Fred Lonberg-Holm (cello + objects), Experimental Sound Studio, Chicago, 9/12/08

Can a swelling be beautiful? No metaphoric flesh-blossom here: our skin swells up and out, a continuum of mottled purple; out and out, a body rising uncomfortably thickened.

The swelling becomes breath: in out in out, undulations of variably filled flesh. The controlled breath-swell becomes frantic, multiplied, desperate, direction-full: it goes it goes it goes-- multiplicitous, anxiety of exhalation, we can barely breathe through what we (must) communicate.

Can an infection be beautiful? The purplish flesh, the skin filling with inflammatory matter; now emptying of inflammatory matter, pulled and pricked, rubbed and wronged now by anxious, clamoring bees. They crawl with itchy foot-pads, dragging their languorous bodies along the variable hills, sloped valleys filling with their pollen. These fluffy snowdrifts settle into the opposite of swelling, unevenly, as the bees descend and drag their bulky, waxy bodies across our flesh. Their itchy, sharp legs and feet wear tiny pinpricks in our infected flesh as they traverse terrain. Their needles transgress the space of our undulating breath-swell.

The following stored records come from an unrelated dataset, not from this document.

(** * Chapter cache, fetch coordination, preload pool and reader retry loop

    A shallow embedding of the TypeScript service module that generates
    chapters ([generateChapterContent], [preloadChapter], [processQueue],
    [searchNovels], [getRankings], [generateEpubSummary]) and of the
    [loadChapter] effect of the [Reader] component, with the navigation of
    the reader, the preload loops of the reader and of the home page and the
    source list of the detail page, followed by the properties established
    about them.

    Modelling conventions.
    - A JavaScript string is the list of its UTF-16 code units, so that
      [length] is the [.length] of the source.
    - A JavaScript number that the code only uses as an integer
      ([chapterIndex], [retryCount], [activeWorkers]) is a [Z].
    - The module runs on one thread; every function below is one
      uninterrupted synchronous segment of the source.  An [async] function
      is split at its [await]s: the part before the first [await] is a
      state transformer, the continuation is run by a later event.
    - The generative API ([ai.models.generateContent]) is the environment:
      calling it appends a request to the log, and the environment settles
      a pending request later with a response or with an error.  It is an
      asynchronous method and never throws synchronously.
    - Callbacks that the JavaScript runtime schedules (the [finally] of a
      preload task, the continuation after an [await]) are events of their
      own, enabled once the promise they wait for has settled; any order of
      enabled events is an execution of the model.
    - The reader component is its state variables, the calls of
      [loadChapter] that have not finished, each with the values it has
      captured, and the trace of the runs of the load effect ([Component]).
      An effect runs after the render in which one of its dependencies has
      changed, on the values of that render, and the state updates made
      between two renders are applied together.  [Reader.session] is the
      component from its first render on, as long as the user does not
      navigate. *)

From Stdlib Require Import ZArith List String Ascii DecimalString Lia.
From Stdlib Require Import DecimalPos DecimalZ.
From stdpp Require Import gmap list sorting.

Local Open Scope Z_scope.

(** ** JavaScript strings *)

Abbreviation jsstring := (list N).

Module JsString.

(** Decoding of the UTF-8 bytes of a literal of this file into UTF-16 code
    units (a code point above U+FFFF becomes a surrogate pair). *)
Fixpoint utf16_of_utf8 (bs : list N) : list N :=
  match bs with
  | [] => []
  | b0 :: r0 =>
      if (b0 <? 128)%N then b0 :: utf16_of_utf8 r0
      else if (b0 <? 224)%N then
        match r0 with
        | b1 :: r1 =>
            (N.land b0 31 * 64 + N.land b1 63)%N :: utf16_of_utf8 r1
        | [] => []
        end
      else if (b0 <? 240)%N then
        match r0 with
        | b1 :: b2 :: r2 =>
            (N.land b0 15 * 4096 + N.land b1 63 * 64 + N.land b2 63)%N
              :: utf16_of_utf8 r2
        | _ => []
        end
      else
        match r0 with
        | b1 :: b2 :: b3 :: r3 =>
            let cp := (N.land b0 7 * 262144 + N.land b1 63 * 4096
                       + N.land b2 63 * 64 + N.land b3 63)%N in
            let v := (cp - 65536)%N in
            (55296 + v / 1024)%N :: (56320 + v mod 1024)%N
              :: utf16_of_utf8 r3
        | _ => []
        end
  end.

Definition js (s : string) : jsstring :=
  utf16_of_utf8 (map N_of_ascii (list_ascii_of_string s)).
#[global] Arguments js s%_string_scope.

(** [String(n)] for an integer [n]. *)
Definition ofZ (n : Z) : jsstring := js (NilZero.string_of_int (Z.to_int n)).

(** [s.length] *)
Definition len (s : jsstring) : Z := Z.of_nat (length s).

(** [s.split('\n')]: never empty, [''.split('\n')] is [['']]. *)
Fixpoint split_nl (s : jsstring) : list jsstring :=
  match s with
  | [] => [[]]
  | c :: s' =>
      if (c =? 10)%N then [] :: split_nl s'
      else match split_nl s' with
           | l :: ls => (c :: l) :: ls
           | [] => [[c]]
           end
  end.

(** [ls.join('\n')] *)
Fixpoint join_nl (ls : list jsstring) : jsstring :=
  match ls with
  | [] => []
  | [l] => l
  | l :: ls' => l ++ 10%N :: join_nl ls'
  end.

(** The class [\s] of a JavaScript regular expression. *)
Definition isSpace (c : N) : bool :=
  ((9 <=? c) && (c <=? 13) || (c =? 32) || (c =? 160) || (c =? 5760)
   || (8192 <=? c) && (c <=? 8202) || (c =? 8232) || (c =? 8233)
   || (c =? 8239) || (c =? 8287) || (c =? 12288) || (c =? 65279))%N.

Fixpoint dropWhile (f : N -> bool) (s : jsstring) : jsstring :=
  match s with
  | [] => []
  | c :: s' => if f c then dropWhile f s' else s
  end.

(** [s.replace(/^#+\s*/, '')] *)
Definition stripHeading (s : jsstring) : jsstring :=
  match s with
  | 35%N :: _ => dropWhile isSpace (dropWhile (N.eqb 35) s)
  | _ => s
  end.

End JsString.

Import JsString.

(** ** types.ts *)

Module Chapter.
Record t : Type := mk
  { id : jsstring; title : jsstring; content : jsstring; number : Z }.
End Chapter.

Abbreviation Chapter := Chapter.t.

#[global] Instance Chapter_eq_dec : EqDecision Chapter.
Proof. solve_decision. Defined.

(** A value thrown or used as a rejection reason. *)
Inductive JsError : Type := Thrown (message : jsstring).

#[global] Instance JsError_eq_dec : EqDecision JsError.
Proof. solve_decision. Defined.

(** A settled promise of a chapter. *)
Inductive Settled : Type :=
| Fulfilled (c : Chapter)
| Rejected (e : JsError).

#[global] Instance Settled_eq_dec : EqDecision Settled.
Proof. solve_decision. Defined.

(** What the generative API answers to one call: a response whose [text]
    may be undefined, or a rejection. *)
Inductive AdapterResult : Type :=
| Responded (text : option jsstring)
| Failed (e : JsError).

(** ** services/geminiService.ts: state of the module *)

(** Who called [generateChapterContent]: the view layer, or a task of the
    preload queue.  The source does not record this; it is kept with each
    request so that the calls made on behalf of preloading can be counted. *)
Inductive Origin : Type := Foreground | Preload.

#[global] Instance Origin_eq_dec : EqDecision Origin.
Proof. solve_decision. Defined.

(** One call of [ai.models.generateContent] made by [generateChapterContent],
    together with the promise [requestPromise] of the surrounding async
    block; [req_result] is [None] while that promise is pending. *)
Record Request : Type := mkRequest
  { req_key : jsstring;
    req_title : jsstring;
    req_index : Z;
    req_origin : Origin;
    req_result : option Settled }.

(** What a caller of [generateChapterContent] holds once the synchronous part
    of the call has run.  Requests are named by their position in the log. *)
Inductive Handle : Type :=
| Now (c : Chapter)                  (* [return] of a value: already fulfilled *)
| Joined (p : nat)                   (* [return activeRequests.get(key)!] *)
| Owner (p : nat) (chapterIndex : Z) (* [try { return await requestPromise } catch ...] *).

#[global] Instance Handle_eq_dec : EqDecision Handle.
Proof. solve_decision. Defined.

Record State : Type := mkState
  { chapterCache : gmap jsstring Chapter;     (* Map<string, Chapter> *)
    activeRequests : gmap jsstring nat;       (* Map<string, Promise<Chapter>> *)
    preloadQueue : list (jsstring * Z);       (* closures over (novelTitle, chapterIndex) *)
    activeWorkers : Z;
    requests : list Request;                  (* calls of the generative API, oldest first *)
    running : list Handle                     (* what each started task awaits *) }.

Definition CONCURRENCY_LIMIT : Z := 3.

Definition initial : State :=
  {| chapterCache := ∅; activeRequests := ∅; preloadQueue := [];
     activeWorkers := 0; requests := []; running := [] |}.

(** [`${novelTitle}-${chapterIndex}`] *)
Definition chapterKey (novelTitle : jsstring) (chapterIndex : Z) : jsstring :=
  novelTitle ++ js "-" ++ ofZ chapterIndex.

(** [chapterCache.set(key, chapter)] *)
Definition cacheSet (key : jsstring) (chapter : Chapter) (st : State) : State :=
  {| chapterCache := <[key := chapter]> (chapterCache st);
     activeRequests := activeRequests st;
     preloadQueue := preloadQueue st;
     activeWorkers := activeWorkers st;
     requests := requests st;
     running := running st |}.

(** [activeRequests.set(key, requestPromise)] *)
Definition activeSet (key : jsstring) (p : nat) (st : State) : State :=
  {| chapterCache := chapterCache st;
     activeRequests := <[key := p]> (activeRequests st);
     preloadQueue := preloadQueue st;
     activeWorkers := activeWorkers st;
     requests := requests st;
     running := running st |}.

(** [activeRequests.delete(key)] *)
Definition activeDelete (key : jsstring) (st : State) : State :=
  {| chapterCache := chapterCache st;
     activeRequests := delete key (activeRequests st);
     preloadQueue := preloadQueue st;
     activeWorkers := activeWorkers st;
     requests := requests st;
     running := running st |}.

Definition withRequests (rs : list Request) (st : State) : State :=
  {| chapterCache := chapterCache st;
     activeRequests := activeRequests st;
     preloadQueue := preloadQueue st;
     activeWorkers := activeWorkers st;
     requests := rs;
     running := running st |}.

Definition withPool (q : list (jsstring * Z)) (w : Z) (hs : list Handle)
    (st : State) : State :=
  {| chapterCache := chapterCache st;
     activeRequests := activeRequests st;
     preloadQueue := q;
     activeWorkers := w;
     requests := requests st;
     running := hs |}.

(** The chapter returned when the API key is missing. *)
Definition missingKeyChapter : Chapter :=
  Chapter.mk (js "error") (js "Error") (js "API Key missing or error.") 1.

(** The chapter returned by the [catch] around [await requestPromise]. *)
Definition failedChapter (chapterIndex : Z) : Chapter :=
  Chapter.mk (js "error") (js "生成失败")
    (js "无法生成章节内容，请检查网络后重试。") (chapterIndex + 1).

(** The body of the [try] block after the response has arrived. *)
Definition buildChapter (key : jsstring) (chapterIndex : Z)
    (responseText : option jsstring) : Chapter :=
  let text := match responseText with Some (c :: t) => c :: t | _ => [] end in
  let lines := split_nl text in
  let title :=
    match lines with
    | (c :: l) :: _ => c :: l
    | _ => js "第 " ++ ofZ (chapterIndex + 1) ++ js " 章"
    end in
  let content := join_nl (tl lines) in
  Chapter.mk key (stripHeading title) content (chapterIndex + 1).

(** State of the promise of request [p]. *)
Definition promiseState (st : State) (p : nat) : option Settled :=
  match requests st !! p with
  | Some rq => req_result rq
  | None => None
  end.

(** What the promise returned to a caller has settled to, if it has. *)
Definition observe (st : State) (h : Handle) : option Settled :=
  match h with
  | Now c => Some (Fulfilled c)
  | Joined p => promiseState st p
  | Owner p chapterIndex =>
      match promiseState st p with
      | Some (Fulfilled c) => Some (Fulfilled c)
      | Some (Rejected _) => Some (Fulfilled (failedChapter chapterIndex))
      | None => None
      end
  end.

Section Service.

(** [process.env.API_KEY || ''] *)
Variable apiKey : jsstring.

Crossing / recrossing their own paths, the bees begin to frustrate and confuse as they fall / fall again into their own foot-holes. Slow pus is pushed out from the increasingly worn pinpricks, coaxed by the weight of their insect bodies and the meddling of their sharp, scratchy legs.

Slowly, they begin to get stuck in their own pollen as the thick wet pus mixes with the yellow drifts which decorate the valleys of our infected flesh. The bees' flurried movements, at first an expression of carefree, mindless exploration, turn now to slow, desperate burrowing, ironically embodying a frantic, trapped freneticism of spirit.

Their burrowing, in turn, resolves itself into a quiet, gentle drowning, their bulky, pointy-tailed bodies sinking into the concavities filled by their pollen, fully thickened now by the pus of our corporeal landscape.

Their death-cries sound like slow elastic band-aid marathons, like muffled, candied fire alarms, like throaty swan-songs erupting into snow.

Magda Mayas, Michael Zerang, Fred Lonberg-Holm, Tony Buck and Jaimie Branch, Heaven Gallery, Chicago, 9/6/08

Set #3

We are in a pipe, caught, feelers hitting the grime, the built-up walls of this cylindrical drop-space. Water streams from above, gets in our eyes, we blink and struggle, try to shake liquid from our insect eyelashes, from our segmented thought-crevices. We re-steady ourselves, steel ourselves for the next rain, our tiny foot-pads slipping on the newly moistened grime, underwater sounds echoing in drips and slides as the reverberation of our legs push sounds strugglingly through our body.

Starting with our antennae, we attempt to advance upward, toward the flash of sky above, despite the onslaught of sewage water, despite the narrowness of our confines, despite the wildcats that growl and hiss on the other side of the walls. Rising, extending bit by bit, we expand with the variability of the arcs our feelers can form. The need to sense -- the physical function of tasting space, feeling time-- requires our wire-thin, millipede-leg-like, guitar-string-like, human-hair-like extenders to: extend. We draw ourselves out, draw ourselves further, in order to experience experience-- in order to sense sense. We struggle against the vise of our consciousness in order to embody our surroundings.

Utilizing every insect muscle, strained past the point of reality, we cry; we listen to the falling pipe-water droplets echo as we cry; we cry so that grime-water will echo. Each droplet sounds until it hits our tiny body with a sensitive PANG-- each one sounds a second time as we shake it from ourselves, continuing its journey downward. The wildcats growl at us from just beyond these grimy walls, as we slowly scrape our way up the sides of the pipe. Menacing, taunting, they growl low and tumble, a rising chorus of annoyed adversariality, of denigration in the face of our attempt at ascension.

Less than an inch have we advanced toward the top of the enclosure. Foreign abstract water-bugs buzz in our exhausted ears as we swell our red insect cheeks, puff the breath required for movement, required even for maintaining this current position.

A moment of quiet as we relax our body, save for the legs: taught, holding us; we are a web of entemological perseverance; the wildcats have gone to the waterhole and cease, temporarily, to taunt us; we replace their antics, terrified, hopeful, with the internal shuddering of physical advancement, the unlikely expression of actual movement.